Question on Datatest Ignore_flow in a recipe
Hi All,
I am on dss 8.0.1
I am trying to create a custom recipe and one of the steps of the recipe is to read a dataset from another project (project .
I am trying to see if i can use the dataset from Project B in the recipe without exposing the dataset to Project A
(The dataset will be called directly in the python code and is not a Input Role).
i use a code like below.
df=dataiku.Dataset('datasetnmae',project_key='projectkey',ignore_flow=True).get_dataframe(infer_with_pandas=True)
For some reason this code works in a Notebook on project A.

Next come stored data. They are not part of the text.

(** * Maximum-entropy dice: the constraint projector and the training loop

    Shallow embedding of the notebook [max-entropy.ipynb] (class
    [MaxEntropyDice] and the [torch.optim.SGD] loop that drives it).

    Tensors of [torch.float] are modelled as MathComp matrices over an
    abstract real field [R]: the development reasons about the exact
    arithmetic that the floating-point code approximates.  A 1-D tensor of
    length [n] is a column vector ['cV_n] (the code reshapes it to [(n, 1)]
    before every matrix product).

    The two numerical-library calls used by the code, [torch.linalg.svd] and
    [torch.linalg.lstsq], are not part of this repository: they are Section
    variables, and the properties the proofs rely on are their documented
    contracts, stated as predicates on their results.  [torch.log] is a
    Section variable as well. *)

From HB Require Import structures.
From mathcomp Require Import boot order algebra.
From mathcomp Require Import ring_tactic arithmetic_tactic.
From mathcomp Require Import algC.

Set Implicit Arguments.
Unset Strict Implicit.
Unset Printing Implicit Defensive.

Import GRing.Theory Num.Theory.
Local Open Scope ring_scope.

Section MaxEntropyDice.

Variable R : realFieldType.

(** [torch.linalg.svd(A)] (with the default [full_matrices=True]): returns
    [(U, S, VT)] with [U : m x m], [S] the singular values and [VT : n x n].
    Below [S] is written [Sv], since [S] is the successor of [nat]. *)
Variable svd : forall m n, 'M[R]_(m, n) -> 'M[R]_m * seq R * 'M[R]_n.

(** [torch.linalg.lstsq(A, b).solution]. *)
Variable lstsq : forall m n, 'M[R]_(m, n) -> 'cV[R]_m -> 'cV[R]_n.

(** [torch.log], applied elementwise. *)
Variable log : R -> R.

(** ** [_compute_constraint_projector] *)

(** [probability_coeffs = torch.ones(self.num_faces)] *)
Definition probability_coeffs (num_faces : nat) : 'rV[R]_num_faces :=
  \row_(j < num_faces) 1.

(** [mean_coeffs = torch.tensor(range(1, self.num_faces+1))] *)
Definition mean_coeffs (num_faces : nat) : 'rV[R]_num_faces :=
  \row_(j < num_faces) (j.+1)%:R.

(** [A = torch.stack((probability_coeffs, mean_coeffs))]: the two rows
    stacked on top of each other. *)
Definition constraint_matrix (num_faces : nat) : 'M[R]_(2, num_faces) :=
  col_mx (probability_coeffs num_faces) (mean_coeffs num_faces).

(** [b = torch.tensor([[1], [self.mean_constraint]])] *)
Definition constraint_rhs (mean_constraint : R) : 'cV[R]_2 :=
  col_mx (1 : 'cV_1) (mean_constraint%:M : 'cV_1).

(** Column slicing [V[:, s:]]: the columns [s, s+1, ..., n-1] of [V].  As in
    Python, the slice is empty when [s >= n] ([n - s] truncates to 0). *)
Lemma slice_ord_proof n s (j : 'I_(n - s)) : (s + j < n)%N.
Proof. by have := ltn_ord j; rewrite ltn_subRL. Qed.

Definition slice_ord n s (j : 'I_(n - s)) : 'I_n := Ordinal (slice_ord_proof j).

Definition slice_cols n s (V : 'M[R]_n) : 'M[R]_(n, n - s) :=
  \matrix_(i < n, j < n - s) V i (@slice_ord n s j).

(** [V = torch.transpose(VT, 0, 1)]; [K = V[:, len(S):]];
    [P = torch.mm(K, torch.transpose(K, 0, 1))]. *)
Definition kernel_basis n (Sv : seq R) (VT : 'M[R]_n) : 'M[R]_(n, n - size Sv) :=
  slice_cols (size Sv) VT^T.

Definition kernel_projector n (Sv : seq R) (VT : 'M[R]_n) : 'M[R]_n :=
  kernel_basis Sv VT *m (kernel_basis Sv VT)^T.

(** The closure [lambda x: v + torch.mm(P, x - v)]. *)
Definition affine_projector n (P : 'M[R]_n) (v : 'cV[R]_n) (x : 'cV[R]_n) : 'cV[R]_n :=
  v + P *m (x - v).

(** The projector matrix and the particular solution that
    [_compute_constraint_projector] computes and captures in its closure. *)
Definition projector_P (num_faces : nat) : 'M[R]_num_faces :=
  let '(U, Sv, VT) := svd (constraint_matrix num_faces) in kernel_projector Sv VT.

Definition projector_v (num_faces : nat) (mean_constraint : R) : 'cV[R]_num_faces :=
  lstsq (constraint_matrix num_faces) (constraint_rhs mean_constraint).

Definition compute_constraint_projector (num_faces : nat) (mean_constraint : R)
  : 'cV[R]_num_faces -> 'cV[R]_num_faces :=
  let A := constraint_matrix num_faces in
  let b := constraint_rhs mean_constraint in
  let '(U, Sv, VT) := svd A in
  let P := kernel_projector Sv VT in
  let v := lstsq A b in
  affine_projector P v.

(** ** Contracts of the library calls *)

(** [diag(S)] padded with zeros to an [m x n] matrix. *)
Definition diag_pad m n (Sv : seq R) : 'M[R]_(m, n) :=
  \matrix_(i < m, j < n) (if i == j :> nat then nth 0 Sv i else 0).

(** Documented contract of [torch.linalg.svd(A)] for [A : m x n]:
    [A = U diag(S) VT] with [U] and [VT] orthogonal, [len(S) = min(m, n)],
    and the singular values non-negative in descending order. *)
Definition svd_spec m n (A : 'M[R]_(m, n)) (res : 'M[R]_m * seq R * 'M[R]_n) : Prop :=
  let '(U, Sv, VT) := res in
  [/\ U^T *m U = 1%:M, VT *m VT^T = 1%:M, size Sv = minn m n,
      A = U *m diag_pad m n Sv *m VT
    & all (fun s => 0 <= s) Sv && sorted (fun s t => t <= s) Sv].

(** The part of the SVD contract that the kernel construction uses:
    [V = VT^T] is orthogonal and its columns from [len(S)] on lie in the
    kernel of [A]. *)
Definition svd_kernel_spec m n (A : 'M[R]_(m, n)) (res : 'M[R]_m * seq R * 'M[R]_n) : Prop :=
  let '(U, Sv, VT) := res in
  [/\ size Sv = minn m n, VT *m VT^T = 1%:M
    & forall j : 'I_n, (size Sv <= j)%N -> A *m col j VT^T = 0].

(** The leading [len(S)] columns of [V] lie in the row space of [A]
    (a consequence of the SVD contract when the singular values are
    non-zero). *)
Definition svd_rowspace_spec m n (A : 'M[R]_(m, n)) (res : 'M[R]_m * seq R * 'M[R]_n) : Prop :=
  let '(U, Sv, VT) := res in
  forall j : 'I_n, (j < size Sv)%N -> exists y : 'cV[R]_m, col j VT^T = A^T *m y.

(** Contract of [torch.linalg.lstsq(A, b).solution]: a least-squares
    solution, i.e. one satisfying the normal equations [A^T (A x - b) = 0]. *)
Definition least_squares m n (A : 'M[R]_(m, n)) (b : 'cV[R]_m) (x : 'cV[R]_n) : Prop :=
  A^T *m (A *m x - b) = 0.

(** The default CPU driver ([gelsy]) returns the minimum-norm least-squares
    solution, which lies in the row space of [A]. *)
Definition min_norm_least_squares m n (A : 'M[R]_(m, n)) (b : 'cV[R]_m) (x : 'cV[R]_n) : Prop :=
  least_squares A b x /\ exists y : 'cV[R]_m, x = A^T *m y.

(** ** [forward], [loss.backward()] and [optimizer.step()] *)

(** [entropy = -torch.sum(self.p * torch.log(self.p))] *)
Definition entropy n (p : 'cV[R]_n) : R :=
  - \sum_(i < n) p i 0 * log (p i 0).

(** Reverse-mode differentiation of [loss = -model()] with respect to [p],
    following the graph [t1 = log p], [t2 = p * t1], [s = sum t2],
    [entropy = -s], [loss = -entropy] backwards with torch's derivative
    formulas: [neg] negates the incoming gradient, [sum] broadcasts it,
    [mul] sends [grad * other] to each factor, [log] sends [grad / self].
    The two contributions to [p] are accumulated in [p.grad].

    [log] is a function on the whole field, while [torch.log] is finite only
    on positive entries: at a zero or negative entry the code's gradient is
    NaN, and the projection [torch.mm(P, x - v)] spreads it to every entry
    of [p].  The model agrees with the code as long as every [p] that reaches
    [log] has positive entries ([log_inputs_positive] below); statements
    about later iterations assume it. *)
Definition loss_backward n (p : 'cV[R]_n) : 'cV[R]_n :=
  let t1 := \col_(i < n) log (p i 0) in
  let g_loss : R := 1 in
  let g_entropy := - g_loss in
  let g_sum := - g_entropy in
  let g_t2 := \col_(i < n) g_sum in
  let g_p_mul := \col_(i < n) (g_t2 i 0 * t1 i 0) in
  let g_t1 := \col_(i < n) (g_t2 i 0 * p i 0) in
  let g_p_log := \col_(i < n) (g_t1 i 0 / p i 0) in
  g_p_mul + g_p_log.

But when run as a recipe in project A it fails with the error
com.dataiku.common.server.APIError$SerializedErrorException: Error in python process: At line 99: <class 'Exception'>: Unable to fetch schema for projectkey.datasetname: b'dataset does not exist: projectkey.datasetname'
If someone can suggest if this is feasible?
Best Answer
-
Hi @NN
,The reason why this works in a notebook and not a recipe is because a recipe requires input datasets to be explicitly defined through the UI, not just in the code. So, if you try to reference a dataset in your code which is not set as an input, it will fail (hence the idea of the flow -- any inputs to a recipe should be clear visually).
I would recommend first sharing the dataset from project B to project A, and then setting it as an input to the python recipe. Or, if you want to do this through the python API, the copy_to method of the Dataset class should help.
Best,
Katie
Answers
-
Thanks Katie .. It makes sense. Sharing the dataset definitely works fine.
I misunderstood the ignore_flow option.